(** An activity is in a union exactly when one of the branches selects
    it. *)
Lemma elem_of_ordered_rows_union s q qs a :
  a ∈ ordered_rows s (Query_union q qs) ↔
  ∃ q', q' ∈ q :: qs ∧ a ∈ row_activity <$> rows s (statement q').
Proof.
  rewrite elem_of_ordered_rows. simpl statement.
  rewrite activities_Union, elem_of_remove_dups, fmap_app, elem_of_app.
  split.
  - intros [Ha | Ha].
    + exists q. split; [left|done].
    + apply list_elem_of_fmap in Ha as (r & -> & Hr).
      apply list_elem_of_In, in_flat_map in Hr as (st & Hst & Hr).
      apply list_elem_of_In, list_elem_of_fmap in Hst as (q' & -> & Hq').
      exists q'. split; [by right|].
      apply list_elem_of_fmap. exists r. by rewrite list_elem_of_In.
  - intros (q' & Hq' & Ha). apply elem_of_cons in Hq' as [-> | Hq']; [by left|].
    right. apply list_elem_of_fmap in Ha as (r & -> & Hr).
    apply list_elem_of_fmap. exists r. split; [done|].
    apply list_elem_of_In, in_flat_map. exists (statement q').
    split; apply list_elem_of_In; [|done].
    apply list_elem_of_fmap. by exists q'.
Qed.

Lemma elem_of_activities_filter s c a :
  a ∈ row_activity <$> rows s (statement (Query_filter Session_query_Activity c))
  ↔ a ∈ activity_table s ∧ holds (bind s) c (entity a).
Proof.
  simpl. rewrite list_elem_of_fmap. split.
  - intros (r & -> & Hr).
    apply list_elem_of_filter in Hr as [Hc Hr].
    apply list_elem_of_fmap in Hr as (b & -> & Hb). by split.
  - intros [Ha Hc]. exists (entity a). split; [done|].
    apply list_elem_of_filter. split; [done|].
    apply list_elem_of_fmap. by exists a.
Qed.

(** ** The user's public feed holds no activity twice *)

(** C2 fails as stated: an activity of a user about themselves that lies
    outside the requested window is not in the page at all. *)
Lemma user_activity_list_window_misses :
  ¬ (∀ s u a limit offset,
       a ∈ activity_table s → user_id a = u → object_id a = u →
       ∃ l, user_activity_list s u limit offset = Ok l ∧ occurrences a l = 1%nat).
Proof.
  intros H.
  destruct (H Scenario.log "U1" Scenario.A1 (Some 1) None)
    as (l & Hl & Hocc); [by left|done|done|].
  vm_compute in Hl. injection Hl as <-.
  vm_compute in Hocc. discriminate.
Qed.

(** C2, as the code has it: for an activity [a] of the log with
    [a.user_id == u] and [a.object_id == u], every page of
    [user_activity_list(u, limit, offset)] contains [a] at most once,
    and the whole feed (limit and offset zero or absent) contains it
    exactly once: the from-user and about-user queries are combined by
    UNION. *)
Theorem user_activity_list_once s u a :
  a ∈ activity_table s → user_id a = u → object_id a = u →
  (∀ limit offset l, user_activity_list s u limit offset = Ok l →
     (occurrences a l ≤ 1)%nat) ∧
  (∀ limit offset, falsy limit → falsy offset →
     ∃ l, user_activity_list s u limit offset = Ok l ∧
          occurrences a l = 1%nat).
Proof.
  intros Ha Hu Ho.
  pose proof (ordered_rows_union_NoDup s (_activities_from_user_query u)
                [_activities_about_user_query u]) as Hnodup.
  split.
  - intros limit offset l Hl. unfold occurrences.
    apply NoDup_count_occ, NoDup_ListNoDup.
    apply (_activities_at_offset_sublist s (_user_activity_query u)) in Hl;
      [|done].
    exact (sublist_NoDup _ _ Hnodup Hl).
  - intros limit offset Hlim Hoff.
    exists (feed_rows s (user_feed u)). split.
    + by apply (feed_falsy s (user_feed u)).
    + unfold occurrences.
      apply NoDup_ListNoDup in Hnodup.
      apply (proj1 (NoDup_count_occ' Activity_eq_dec _) Hnodup).
      apply list_elem_of_In, elem_of_ordered_rows_union.
      exists (_activities_from_user_query u). split; [left|].
      apply elem_of_activities_filter. split; [done|].
      simpl. by rewrite Hu, bool_decide_true.
Qed.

○ ○ ○ ○ ○ ○ ○

_HOW TO COMPLETE THIS TASK_
Retype the first line of the entries and every line after it, please, through the line that contains "apply list_elem_of_fmap. exists r. split;". Add nothing.

_WRITTEN ANSWER_
(** An activity is in a union exactly when one of the branches selects
    it. *)
Lemma elem_of_ordered_rows_union s q qs a :
  a ∈ ordered_rows s (Query_union q qs) ↔
  ∃ q', q' ∈ q :: qs ∧ a ∈ row_activity <$> rows s (statement q').
Proof.
  rewrite elem_of_ordered_rows. simpl statement.
  rewrite activities_Union, elem_of_remove_dups, fmap_app, elem_of_app.
  split.
  - intros [Ha | Ha].
    + exists q. split; [left|done].
    + apply list_elem_of_fmap in Ha as (r & -> & Hr).
      apply list_elem_of_In, in_flat_map in Hr as (st & Hst & Hr).
      apply list_elem_of_In, list_elem_of_fmap in Hst as (q' & -> & Hq').
      exists q'. split; [by right|].
      apply list_elem_of_fmap. exists r. by rewrite list_elem_of_In.
  - intros (q' & Hq' & Ha). apply elem_of_cons in Hq' as [-> | Hq']; [by left|].
    right. apply list_elem_of_fmap in Ha as (r & -> & Hr).
    apply list_elem_of_fmap. exists r. split; [done|].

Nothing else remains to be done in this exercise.